Here's a look at the implementation of the code, first the Innner node, but the search for the character:

....    /**     * Non-leaf node query *    /public int findpartition (binarycomparable key) {      //get current depth      int level = Getlevel ();            if (Key.getlength () <= level) {        return child[0].findpartition (key);      }            From key in this position the corresponding character child begins to continue searching for the next, key.getbytes () [level] character at level position      return Child[0xff & Key.getbytes () [Level ]].findpartition (key);    }
Suppose the last layer of Leaftrienode is reached. The call is his own method:

....    In the leaf node, the binary lookup partition number public    int findpartition (binarycomparable key) {      final int pos = Arrays.binarysearch ( Splitpoints, lower, upper, key) + 1;      Return (POS < 0)? -pos:pos;    }
Finally returned is also the partition code. It's over. This partitioning algorithm is finally implemented. The standard space time-change algorithm, but to ensure the efficiency of this algorithm, for the partition point of the collection is very important. Must be guaranteed to have a certain representativeness. Ability to ensure the orderly between partitions.
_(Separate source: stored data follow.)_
(* ===== verification/Prelude.v ===== *)
(** * Verification of flask-user-auth-api

    The program (src/flask-user-auth-api) is a Flask service of three
    routes over one SQLite table.  [register] (app.py lines 13-26) reads
    a JSON body, hashes the password with werkzeug's
    [generate_password_hash] and INSERTs [(username, digest)] into
    [users]; [login] (lines 32-49) SELECTs the row of the username,
    checks the password with [check_password_hash] and returns a PyJWT
    HS256 token [{"user": username, "exp": utcnow() + 2h}] signed with
    the [SECRET_KEY] hard-coded on line 7; [protected] (lines 55-66)
    answers 401 without an [Authorization] header, 200 when
    [jwt.decode] accepts it and 403 otherwise.  database.py's [get_db]
    opens users.db and creates the table
    [users(id INTEGER PRIMARY KEY AUTOINCREMENT, username TEXT UNIQUE,
    password TEXT)].

    ** Files, in dependency order

    - Prelude.v (this file): the [result] error type with its [let*]
      notation (scope [auth_scope]), the Python string builtins the
      libraries use ([str.split], [str.rsplit], [str(int)], [int(str)])
      with their lemmas, bytes as [list Z], the tactics [inv_clear] and
      [destr_eqb] and the hint databases [auth] and [auth_rw].
    - Digest.v, [Module CompareDigest]: [hmac.compare_digest] (CPython's
      [_tscmp] loop) with an iteration counter; it is equality, and it
      runs [len(b)] iterations whatever the bytes.  On [str] arguments
      it raises [TypeError] unless both are ASCII.
    - Json.v: the JSON values [request.json] produces ([json]) and
      [dict.get] ([dict_get], the last duplicate key winning).
    - Hasher.v, [Module Hasher]: werkzeug's [generate_password_hash] and
      [check_password_hash] over the digest format [method$salt$hash];
      the key-derivation function is the class [Kdf] with its laws
      [KdfLaws] (the reported method reproduces the hash and accepts
      every password, the hash is ASCII), the random salt an input.
      Where werkzeug raises (an unknown method, a non-string password)
      the model returns [None].  [ToyKdf] (hexadecimal digits of
      [salt:password]) is an executable instance.
    - Store.v, [Module Store]: the database file ([db], [None] before
      [get_db] creates the table), its rows in rowid order and the
      AUTOINCREMENT counter ([users_table]), the INSERT of register
      ([insert_user]) and the SELECT of login ([select_by_username])
      with the SQLite rules the code depends on: NULLs never collide
      under UNIQUE, [= NULL] matches nothing, a bound integer is stored
      as decimal text ([bind_text]), SQLITE_FULL at rowid [2^63 - 1], and a
      failed statement changes nothing.  The invariant is [table_wf].
    - Jwt.v, [Module Jwt]: PyJWT 2.x [jwt.encode] and [jwt.decode]:
      segment split, the header's [alg] checked against the caller's
      [algorithms], the algorithm registry of a PyJWT installed without
      the cryptography extra ([get_algorithm_by_name]: none, HS256,
      HS384, HS512; the none algorithm refuses a non-empty key),
      [compare_digest] of the HMAC, and the claim checks in the order
      iat, nbf, exp, aud, at whole seconds (which, for integer claims,
      decides as PyJWT's comparison with the float [now] does).
      base64url, JSON text and HMAC-SHA256/384/512
      are the classes [Base64Url], [JsonCodec] and [Hmac] with the laws
      the proofs use.
    - Sha2.v, [Module Sha2] and [Module HmacSha2]: the SHA-2 family of
      FIPS 180-4 as one definition ([hash]) over its parameters
      ([sha2_params]: word width, round constants, initial value, rotation
      amounts, length field), instantiated as SHA-256 (32-bit words),
      SHA-512 and SHA-384 (64-bit words), words kept as [Z] with every
      sum wrapped by [Z.land _ (Z.ones w)]; HMAC as CPython's [hmac]
      builds it (a key longer than the block is hashed first);
      [hmac_sha2_impl] is the instance of [Hmac] whose laws are proved.
    - Scrypt.v: PBKDF2-HMAC-SHA256 ([Module Pbkdf2]), Salsa20/8,
      BlockMix, ROMix and scrypt ([Module Scrypt]) with the checks
      CPython's [hashlib.scrypt] and OpenSSL 3 make before deriving, and
      werkzeug's [_hash_internal] ([Module Werkzeug]: parse the method,
      derive, [hex()], report the method), whose instance [werkzeug_kdf]
      of [Kdf] satisfies [KdfLaws].  Both files end with known-answer
      tests (FIPS 180-2 for the three hashes, RFC 4231, RFC 7914, and digests computed by
      CPython 3.11 with OpenSSL 3.0).
    - App.v, [Module App]: the handlers, each split into the steps of the
      source ([register_input], [register_store]; [login_input],
      [login_lookup], [login_authenticated], [login_token];
      [authorization_token], [verify_token]), as functions of the
      request, the environment's input (the salt, the clock in
      microseconds) and the database file, returning the response and
      the new file.  An uncaught exception is Flask's 500.  [handle]
      routes a request, [run] serves a sequence of requests, and
      [reachable] holds for the files a fresh install can reach.  The
      tactic [handler_cases] goes through the branches of a handler,
      unfolding the steps listed in the hint database [handlers].
    - Routing.v, [Module Routing]: [app = Flask(__name__)], with the
      rule ["/static/<path:filename>"] Flask adds for its static folder,
      and the three route decorators as werkzeug's URL map ([url_map],
      [rule_matches]: a constant path or a prefix and a [<path:...>]
      variable; [rule_methods]: HEAD added to a GET rule, OPTIONS to
      every rule), [MapAdapter.match] ([match_rules]: 404 for an unknown
      path, 405 for a method the rule does not accept), and [serve],
      Flask's dispatch of one HTTP request (method upper-cased, automatic
      OPTIONS, HEAD without the body) to the handlers of App.v, the
      static view answering 404 as the repository has no static folder.
    - Concurrent.v, [Module Concurrent]: registrations served by
      concurrent threads, interleaved statement by statement ([cstep]:
      the INSERT, which takes SQLite's write lock, and the commit, which
      releases it; a lock timeout raises and is answered 400), over a
      state [cstate] of the committed table, the lock holder and the
      requests in flight ([reg_thread]).
    - Base64.v, JsonText.v: executable base64url and JSON text codecs in
      CPython's manner (binascii's bit accumulator; [json.dumps] with
      compact separators and [ensure_ascii], a [json.loads] parser with
      fuel [1 + length] of the text), instances of [Base64Url] and
      [JsonCodec] whose laws ([decode (encode b) = b], [loads (dumps j) =
      j]) are proved there.
    - Refinement.v: [Module AuthSpec] is the contract of the
      specification (a map from usernames to passwords, [register ->
      ok | duplicate], [login -> token | invalid]), and [Module
      Refinement] the relation [refines] between a database file and
      such a map, with the simulation of one request and of any run.
    - Scenario.v: [ToyHmac], an executable stand-in for HMAC-SHA256, the
      specification's end-to-end scenario evaluated by [vm_compute], and
      the witnesses of the theorems with hypotheses.
    - Interop.v, [Module Interop]: the handlers over the real primitives
      (werkzeug's scrypt, HMAC-SHA256, base64url, JSON text), where the
      end-to-end theorem [register_login_protected] is witnessed.

    ** What the theorems show

    - Invariant: every file reachable by any requests is well formed,
      with non-NULL usernames distinct and rowids increasing below the
      counter ([App.reachable_db_wf], from [Store.insert_user_wf]).
      Accounts are append-only ([handle_append_only], [run_append_only]).
    - Refinement: for string credentials and while rowids remain,
      [handle] and [run] implement [AuthSpec] ([handle_refines],
      [run_refines]).  The proof assumes the KDF is collision-free
      for a fixed salt (a section hypothesis).
    - Concurrency: under every interleaving of registrations the table
      stays well formed and a username is granted to one request at
      most ([concurrent_unique]); from every reachable state every
      request can be answered without any lock timeout, the holder of
      the write lock committing next ([concurrent_all_answered], whose
      proof needs [commit] to release the lock); a registration running alone is the
      sequential [register_store] ([concurrent_serial_register]).
    - Functional: registration then login then access
      ([register_login_protected]); the exact validity window of a token
      ([protected_login_token], [login_token_lifetime]) and its
      expiry, which is terminal ([login_token_expiry_terminal]); the
      token of a login decodes to its claims and is issued only after
      the stored digest checked ([login_token_roundtrip]); digests are
      salted ([register_salted]).
    - Safety: [/protected] accepts only three-segment tokens with an
      HS256 header and the HMAC under [SECRET_KEY]
      ([protected_accepts_only_signed]); tampered signatures and other
      algorithms are refused ([protected_tampered],
      [protected_rejects_other_alg]: PyJWT's registry knows none,
      HS384 and HS512, and it is [algorithms=["HS256"]] that refuses
      them); a wrong password or an unknown
      user gets the same 401 ([login_wrong_password],
      [login_unknown_user]).
    - Errors: duplicates ([register_duplicate]); a failed registration
      has no effect ([register_failure_atomic]); no token gives 401
      ([protected_missing_token]).
    - Primitives (Interop.v): [register] stores [scrypt:32768:8:1$], the
      salt, [$] and 128 hexadecimal digits for every salt and password
      ([register_input_scrypt_digest]); a stored digest
      [scrypt:n:1:1$...] makes login fail with 500 exactly when [n] is
      below 128 (werkzeug's [maxmem = 132 n r p] is less than OpenSSL's
      [128 r (n + p + 2)]) or at least [2^16] ([login_scrypt_cost_bounds]).
    - HTTP dispatch (Routing.v): the routes run exactly the handlers of
      App.v ([serve_dispatch]); other paths and methods get 404 and 405,
      on the static rule too, OPTIONS 200, and a static file 404, all
      without running a handler ([serve_without_view]).  A login on a
      row werkzeug wrote answers the very token PyJWT issues as CPython
      computes it, a known-answer test in Interop.v
      ([login_pyjwt_token]).
    - Findings (PROJECT.json): a registration that times out on the
      write lock is told its username exists
      ([concurrent_locked_reported_duplicate]); the hard-coded key lets
      anyone mint tokens ([protected_accepts_signed]); an expired token
      gets the same 403 as a forged one ([login_token_expired_error]); a token without exp never expires
      ([protected_token_without_exp]); SQLITE_FULL is reported as a
      duplicate ([register_full_reported_as_duplicate]); NULL usernames
      are stored ([register_without_username]); an integer username is
      its decimal text ([register_int_username]) and one outside 64
      bits is reported as a duplicate ([register_overflow_username]); a
      login without a password reveals whether the username exists
      ([login_without_password_reveals_user]); a stored digest of an
      unknown method makes login fail with 500
      ([login_unknown_method]).

    ** Bounds and fuel

    Rowids are integers with SQLite's maximum [2^63 - 1] written out
    ([Store.MAX_ROWID]); an integer bound to a parameter must lie in
    [[-2^63, 2^63)] ([Store.bind_text]).  Time is the UTC clock in microseconds (as
    [datetime] keeps it) and PyJWT's [timegm(utctimetuple())] truncates
    it to seconds; the lifetime is [2 * 3600 * 10^6] microseconds.  The
    JSON parser runs on fuel [1 + length] of its input, and
    [JsonText.parse_dumps_fuel] shows that this is enough for every
    text [dumps] produces.  Every other recursion is structural; the
    concurrent model is a relation, and the liveness proof goes by
    well-founded induction on the statements left ([cmeasure]: two per
    request waiting, one per request inserted).

    ** Not modelled

    The OS random source is not modelled: the salt is an input, drawn
    from [gen_salt]'s alphabet.  Of werkzeug's methods, pbkdf2 is modelled
    with SHA-256 only (another digest name gets [None], where hashlib
    would compute it), and passwords over [INT_MAX] bytes (an
    [OverflowError] in hashlib) are not modelled; werkzeug's default
    scrypt cost ([n = 2^15], [r = 8]) is proved to pass every check, but
    is too costly to evaluate by [vm_compute], so the computed examples
    use [n = 128].  The bytes of HTTP (request
    line, headers and body as werkzeug parses them into a request), the
    server process ([app.run(debug=True)]) and the on-disk format of
    users.db are not modelled either; routing starts from the parsed
    method, path, [Authorization] header and body.  werkzeug's
    [merge_slashes] (a path with ["//"] is redirected with 308 to the
    path with single slashes) is not modelled: such a path goes to the
    rules as it is.  Concurrency is modelled for registrations
    only: logins and [/protected] read the committed table or nothing,
    and are served one after another in [App.run].  Floating-point JSON
    numbers are not modelled, and strings are sequences of bytes:
    Python's code points above 255 (and the [UnicodeEncodeError] of a
    lone surrogate) are not. *)

From stdpp Require Export base list strings sets.
From Stdlib Require Export ZArith String Ascii DecimalString DecimalZ DecimalPos Lia.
There are 3 collections of classes available in Hadoop:

splitsampler: Sample the first n records
randomsampler: traverse all data, random sample
intervalsampler: fixed interval sampling


The small partition algorithm also contains a lot of strange algorithms, MapReduce This code is really a rare good news ah.

Copyright notice: This article blog original articles, blogs, without consent, may not be reproduced.

Partitioner Partitioning Process Analysis

Contact Us

The content source of this page is from Internet, which doesn't represent Alibaba Cloud's opinion; products and services mentioned on that page don't have any relationship with Alibaba Cloud. If the content of the page makes you feel confusing, please write us an email, we will handle the problem within 5 days after receiving your email.

If you find any instances of plagiarism from the community, please send an email to: info-contact@alibabacloud.com and provide relevant evidence. A staff member will contact you within 5 working days.

A Free Trial That Lets You Build Big!

Start building with 50+ products and up to 12 months usage for Elastic Compute Service

  • Sales Support

    1 on 1 presale consultation

  • After-Sales Support

    24/7 Technical Support 6 Free Tickets per Quarter Faster Response

  • Alibaba Cloud offers highly flexible support services tailored to meet your exact needs.